Input data
(** ** [posix_event] *)

(** [state_] has a bit that says whether the event is signalled, and counts the
    threads that wait in steps of two. *)
Definition event_signal (state_ : Z) : Z := Z.lor state_ 1.
Definition event_have_waiters (state_ : Z) : bool := bool_decide (1 < state_)%Z.
Definition event_is_signalled (state_ : Z) : bool := negb (bool_decide (Z.land state_ 1 = 0%Z)).
Definition event_clear (state_ : Z) : Z := Z.land state_ (Z.lnot 1).
Definition event_enter (state_ : Z) : Z := (state_ + 2)%Z.
Definition event_leave (state_ : Z) : Z := (state_ - 2)%Z.

(** [maybe_unlock_and_signal_one]: the new state, and whether a thread is signalled
    after the unlock; [unlock_and_signal_one] does the same. *)
Definition maybe_unlock_and_signal_one (state_ : Z) : Z * bool :=
  (event_signal state_, event_have_waiters (event_signal state_)).

(** ** [scheduler] *)

(** An operation that was completed; a descriptor of the reactor that has events, which
    is not counted as work. *)
Inductive ready_op : Type := completion (op : nat) | descriptor (d : nat).
(** The reactor is an operation of the queue, too. *)
Inductive operation : Type := task_operation_ | ready (o : ready_op).
#[global] Instance ready_op_eq_dec : EqDecision ready_op.
Proof. solve_decision. Defined.
#[global] Instance operation_eq_dec : EqDecision operation.
Proof. solve_decision. Defined.

(** [interrupter_] tells whether the reactor was interrupted and has not noticed yet. *)
Record scheduler : Type := Scheduler {
  op_queue_ : list operation;
  task_ : bool;
  task_interrupted_ : bool;
  stopped_ : bool;
  shutdown_ : bool;
  wakeup_event_ : Z;
  interrupter_ : bool }.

Problem details
All lines from the one containing "stopped_ : bool;" to the end of the records, both ends included, should be printed exactly and on their own.

Result of this task
  stopped_ : bool;
  shutdown_ : bool;
  wakeup_event_ : Z;
  interrupter_ : bool }.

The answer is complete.